Creating In Dark And Light
Most of ‘A Christmas Carol’ takes place in semi-darkness or within candlelit rooms, and despite all attempts to open it out it still feels like a chamber piece. I’ve always felt that what it has, far more than seasonal redemption, is an atmosphere of death.
Light is linked to mood. Between November and the end of February the UK is immersed in gloom. The changed light levels drain colour from our palette, softening bright tones and sharp edges, reducing the range of colours we can register. When we compare our world during this time to say, Southern Europe, the change is obvious. The paintings of de Chirico (Italian) or Dali (Spanish) show us where they grew up and how light affected them. Drive through Dali territory and you’ll see all of the natural tones he used in his paintings. De Chirico uses hard Mediterranean shadows to delineate his images.
A lack of sunlight is linked to depression, of course, and I suspect we survive in the UK by knowing there are four seasons. The outside area of the bar opposite my living room window has a triangular patch of sunlight on it each afternoon (when there’s sun at all) and as the patch narrows, everyone shifts their chairs closer and closer. We crave light, which certainly accounts for why American films looked so exciting to us when we were young. While I find the flat glare of desert places disconcerting, Southern Europe never fails to lift the spirits.
Which is how I’m sitting here in the dark trying to work in Barcelona on Christmas Eve. Our electricity is out and the only light available is from my battery-powered laptop. But the arrival here is always shocking for the sheer intensity and concentration of light on eyes which are used to squinting and peering through certain days when the sun does not appear to rise at all.
No wonder British druids celebrate the diurnal change when the North Pole is tilted furthest from the Sun. The winter solstice in the Northern Hemisphere is the darkest day of the year, which means it gets better from here.
But does it? The next two months are darker and colder; this is known as Seasonal Delay. The reason for this lag between maximum heating and maximum heat is that it takes time to warm up the ground. Heat stored in the ground gradually leaks out, giving us our coldest weather in January not when the shortest day occurs.
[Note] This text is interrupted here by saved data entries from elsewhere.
(* ===== verification/AzurePipeline.v ===== *)
(** The Azure discoverer (service/discovery/azure/azure.go) in the discovery service,
    beside those of AWS and Kubernetes.

    [NewAzureDiscovery] returns a pointer, and a listing changes what it points to:
    the clients, the backup storages and the Defender settings are kept for the next
    run.  The discoverer is here the state it is in when a run starts; a run may
    start in any state that earlier listings can have left. *)

From S2P Require Import Prelude GoRuntime GoHoare GoStrings Util GoText Api Sql Storage Authz Pagination GoJson Streams Ontology Policies Orchestrator EvidenceStore Discovery DiscoveryProofs Assessment AssessmentProofs OntologyMessages AzureSdk Azure AzureResources AzureProofs Aws AwsProofs K8s Pipeline CloudDiscovery.

(** No discoverers besides those of the providers. *)
#[export] Instance no_others : Discoverer Empty_set Ontology := {|
  disc_Name := fun x : Empty_set => match x with end;
  disc_List := fun x : Empty_set => match x with end;
|}.

(** The options that [Start] gives, as functions on the discoverer. *)
Definition azure_option (o : AzureOption) : azureDiscovery -> azureDiscovery :=
  match o with
  | AzureWithAuthorizer => azure_WithAuthorizer
  | AzureWithCloudServiceID id => azure_WithCloudServiceID id
  | AzureWithResourceGroup rg => azure_WithResourceGroup rg
  end.

Lemma azure_option_known opts : Forall known_option (azure_option <$> opts).
Proof. apply Forall_fmap, Forall_true. intros []; constructor. Qed.

(** [(list, err)]; a listing has no nil element (azure_run_listed). *)
Definition azure_checked (r : list (option Ontology) * option error) : res (list Ontology) :=
  match snd r with Some e => Err e | None => OK (omap id (fst r)) end.

Section Azure.
Context `{AzureSdk, !RawLibrary AzureObject}.
Abbreviation AW := (World unit azureDiscovery unit).

(** A discoverer in a state that it can be in. *)
Record AzureDiscoverer := mkAzure {
  azure_state : azureDiscovery;
  azure_reached : exists n, azure_reachable (mkWorld tt azure_state [] n : AW);
}.

Definition azure_calls (d : azureDiscovery) : Calls (res (list Ontology)) :=
  fun n => let '(o, w) := (r <- azure_List ;; gret (azure_checked r)) (mkWorld tt d [] n : AW) in (o, w_tick w).

#[global] Instance azure_discoverer : Discoverer AzureDiscoverer Ontology := {|
  disc_Name := fun x => azure_Name (azure_state x);
  disc_List := fun x => azure_calls (azure_state x);
|}.

Lemma azure_new_reached opts : exists n, azure_reachable (mkWorld tt (NewAzureDiscovery (azure_option <$> opts)) [] n : AW).
Proof. exists 0. apply azure_new, azure_option_known. Qed.

(** [cred] is the answer of the credential library. *)
Definition azure_provider {C} (cred : Go (World unit unit unit) (res C)) : AzureProvider AzureDiscoverer := {|
  other_NewAuthorizer := calls_of (r <- NewAuthorizer cred ;; gret (match r with OK _ => None | Err e => Some e end));
  other_NewAzureDiscovery opts := mkAzure (NewAzureDiscovery (azure_option <$> opts)) (azure_new_reached opts);
|}.

(** The resource was listed by the Azure discoverer in some state that it can be in. *)
Definition azure_found (r : Ontology) : Prop :=
  exists (x : AzureDiscoverer) n l n', disc_List x n = (Returned (OK l), n') /\ r ∈ l.

(** What the service is handed are all the elements, each identified. *)
Lemma azure_run_listed (x : AzureDiscoverer) n l n' : disc_List x n = (Returned (OK l), n') ->
  exists w', azure_List (mkWorld tt (azure_state x) [] n : AW) = (Returned (Some <$> l, None), w') /\ Forall identified l.
Proof.
  destruct x as [d [n0 Hx]]. cbn [disc_List azure_discoverer azure_state]. unfold azure_calls.
  destruct (gbind _ _ _) as [o w] eqn:E. intros [= -> _]. apply gbind_returned in E as ([l' e] & w1 & Hl & Hr).
  unfold azure_checked in Hr. destruct e as [e|]; [done|]. cbn in Hr. injection Hr as <- <-.
  destruct (ids_azure_List (mkWorld tt d [] n : AW) (azure_reachable_backups _ Hx)) as [_ Hi].
  rewrite Hl in Hi. specialize (Hi _ eq_refl). cbn in Hi. exists w1. rewrite Hl.
  clear Hl. induction Hi as [|[r|] l' Hr _ IH]; cbn; [done| |done]. destruct IH as [IH Hf]. injection IH as IH.
  split; [by rewrite <-IH at 1|by constructor].
Qed.

Lemma azure_found_identified r : azure_found r -> identified r.
Proof.
  intros (x & n & l & n' & Hl & Hr). destruct (azure_run_listed x n l n' Hl) as (_ & _ & Hf).
  by apply (proj1 (Forall_forall _ _) Hf).
Qed.
End Azure.

Section Providers.
Context `{AzureSdk, !RawLibrary AzureObject}.
Context `{Kubernetes, !RawLibrary KubernetesObject, JsonText, AwsSdk, !RawLibrary AwsObject}.

(** A resource comes from AWS or Kubernetes, or from Azure. *)
Lemma delivered_by r : delivered (X := AzureDiscoverer) r -> delivered (X := Empty_set) r \/ azure_found r.
Proof. intros Hd. destruct Hd; [left; by econstructor..|right; by eexists _, _, _, _]. Qed.
End Providers.

(** ** The services together, over the three providers *)

Section EndToEnd.
Context {DB Sch Stream Message Query Tx EvS OrS EvtS Ctx : Type} (pages fuel : nat).
Context `{AzureSdk, !RawLibrary AzureObject}.
Context `{Kubernetes, !RawLibrary KubernetesObject, JsonText, AwsSdk, !RawLibrary AwsObject}.
Abbreviation Disc := (CloudDiscoverer AzureDiscoverer).
#[local] Instance providers_discoverer : Discoverer Disc Ontology := cloud_discoverer pages.
Context `{StorageLaws DB, DiscoveryScheduler Sch Disc, AssessmentClient Stream}.
Context `{IsResource Ontology, AnyLibrary Message Ontology, JSONLibrary, ValueText, Env}.
Context `{Opa Query Tx, AssessmentClients EvS OrS EvtS, AuthorizationStrategy Ctx}.
Context `{Validator EvidenceRequest, Validator Message, Validator StoreAssessmentResultRequest}.
Context `{!AnyLaws Message Ontology}.
Context (Submitted : Evidence -> Prop) (SubmittedResult : AssessmentResult -> Prop).
Abbreviation reachable := (sys_reachable (DB := DB) (Sch := Sch) (D := Disc) (Stream := Stream) (Message := Message)
  (Query := Query) (EvS := EvS) (OrS := OrS) (EvtS := EvtS) (Ctx := Ctx) fuel Submitted SubmittedResult).

(** The evidence describes an object of AWS or Kubernetes, or an Azure resource, whose
    id and parent are in lower case. *)
Definition provider_evidence (r : Ontology) (e : Evidence) : Prop :=
  (delivered (X := Empty_set) r \/ azure_found r /\ identified r) /\ exists cs, evidence_for cs r e.

Lemma cloud_provider_evidence r e : cloud_evidence (X := AzureDiscoverer) r e -> provider_evidence r e.
Proof.
  intros [Hd He]. split; [|done]. destruct (delivered_by r Hd) as [?|Hf]; [by left|right].
  split; [done|by apply azure_found_identified].
Qed.

(** C7. In every state that the services reach over Azure, AWS and Kubernetes, with
    the Azure discoverer in any state that its earlier listings left: a stored
    evidence that no client submitted describes an object that an API of AWS or
    Kubernetes delivered or a resource that the Azure discoverer listed, the latter
    with the lower-case ids by which the resource graph joins it with its parent;
    and a stored assessment result that no client submitted is the verdict of the
    policies on such an object or on a submitted evidence. *)
Theorem providers_pipeline_traceable s : reachable s ->
  (forall e : Evidence, e ∈ rows T_Evidence (sys_db s) -> Submitted e \/ exists r, provider_evidence r e) /\
  (forall a : AssessmentResult, a ∈ rows T_AssessmentResult (sys_db s) -> SubmittedResult a \/
     exists e r data, (provider_evidence r e \/ Submitted e /\ about e r) /\ judged fuel e r data /\ result_for e r data a).
Proof.
  intros [He Ha]%(cloud_pipeline_traceable pages fuel Submitted SubmittedResult). split.
  - intros e Hin. destruct (He e Hin) as [?|[r Hd]]; [by left|]. right. exists r. by apply cloud_provider_evidence.
  - intros a Hin. destruct (Ha a Hin) as [?|(e & r & data & Hd & Hrest)]; [by left|]. right. exists e, r, data.
    split; [|done]. destruct Hd as [Hd|?]; [left; by apply cloud_provider_evidence|by right].
Qed.
End EndToEnd.
(* ===== verification/PipelineCompleteWitness.v ===== *)
(** A discovery run over two virtual machines, one of them not compliant, carried
    through the services to the database. *)

From S2P Require Import Prelude GoRuntime GoStrings Util Api Sql Storage Gorm MemDB Authz Pagination Evaluation EvaluationProofs EvaluationWitness Streams Ontology Policies PoliciesProofs Orchestrator OrchestratorProofs OrchestratorWitness EvidenceStore Discovery DiscoveryProofs Assessment AssessmentProofs AssessmentWitness DiscoveryWitness Pipeline PipelineComplete PipelineWitness.

#[export] Instance mem_reliable : ReliableStorage memdb.
Proof.
  intros t r db _ Hfree. cbn. unfold Gorm.Create. cbn.
  destruct (existsb _ (mem_rows db t)) eqn:E; [|by eexists].
  apply existsb_exists in E as (x & Hx & Hpk). apply bool_decide_eq_true in Hpk.
  exfalso. apply (Hfree x); [by apply list_elem_of_In|done].
Qed.

#[export] Instance ticks_inj : Inj (=) (=) (uuid_at (Env := demo_env)).
Proof.
  cbn. intros n. induction n as [|n IH]; intros [|m]; cbn; try done. intros [= Heq]. f_equal. by apply IH.
Qed.

(** A discoverer of machines, given by whether they have the field. *)
#[export] Instance fleet_discoverer : Discoverer (list bool) DemoResource := {|
  disc_Name := fun _ => "fleet";
  disc_List := fun l t => (Returned (OK ((fun b => mkDemoResource (on_off (Some b)) (Some b)) <$> l)), t + 1);
|}.

Abbreviation FleetSystem := (@System memdb unit (list bool) unit string unit unit unit).

Definition fleet_discovery : DiscoveryService unit (list bool) unit :=
  Discovery.NewService tt [WithAdditionalDiscoverers [[true; false]]; WithCloudServiceID demo_service_id].

Definition fleet_system : FleetSystem :=
  mkSystem (mem_empty 0) (mkWorld tt fleet_discovery [] 0) demo_start (mkWorld tt EvidenceStore.NewService [] 0)
    (mkWorld tt demo_orch [] 0).

Definition machine (b : bool) : DemoResource := mkDemoResource (on_off (Some b)) (Some b).
Definition fleet : list DemoResource := [machine true; machine false].

Abbreviation fleet_assessable := (assessable (Message := DemoResource) (R := DemoResource) (Query := string) (Tx := string)
  demo_metrics demo_cfg demo_impl DefaultRegoPackage demo_service_id).
Abbreviation fleet_alike := (alike (R := DemoResource) (Query := string) (Tx := string)
  demo_metrics demo_cfg demo_impl DefaultRegoPackage demo_service_id).

Lemma machine_assessable b : fleet_assessable (machine b).
Proof.
  split_and!.
  - eexists. split; [reflexivity|done].
  - eexists. split; [destruct b; reflexivity|]. destruct b; vm_compute; reflexivity.
  - destruct b; apply Nat.leb_le; vm_compute; reflexivity.
  - done.
Qed.

Lemma machine_alike b b' : fleet_alike (machine b) (machine b').
Proof.
  intros x x' Hx Hx' _. destruct b, b'; injection Hx as <-; injection Hx' as <-;
    (intros id [->|[->|Hid]%elem_of_cons]%elem_of_cons; [vm_compute; by eexists| |by apply elem_of_nil in Hid]);
    vm_compute; right; eexists; split; reflexivity.
Qed.

Lemma fleet_healthy : healthy (Message := DemoResource) (Tx := string) demo_metrics demo_cfg demo_impl DefaultRegoPackage demo_service_id fleet fleet_system.
Proof. by constructor. Qed.

Abbreviation fleet_deliver := (@deliver memdb unit (list bool) unit DemoResource DemoResource string string unit unit unit unit
  _ _ _ _ _ _ _ _ demo_authz _ _ _ 1 (Some tt)).

Definition fleet_listed : FleetSystem := in_discovery (StartDiscovery (R := DemoResource) [true; false]) fleet_system.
And it affects mood. The British write great ghost stories because they feel appropriate to low light and damp mist. Darkness is associated with death, and even dimness feels married to illness. Dickens’ books are saturated with gloom. Perversely, I write more efficiently in bright sunlight. Teachers will tell you that on rainy days children become agitated. On London’s darkest, rainiest afternoons I find it impossible to concentrate. Here, in a dark 170 year-old old Spanish flat, it’s enough to know that just a few feet away is a shining crystal sky. Sunlight powers us by guaranteeing that we can take work-breaks and walks. London’s light and weather imprisons us in interior worlds. Perhaps that’s how ‘A Christmas Carol’ came to be written (I don’t trust last year’s cinematic farrago of ‘The Man who Invented Christmas’)
If any ghosts come walking through the enforced darkness of my apartment tonight, they had better not have been sent by Mr Dickens, that’s all I can say.
A Merry Christmas to all, and to all a good night!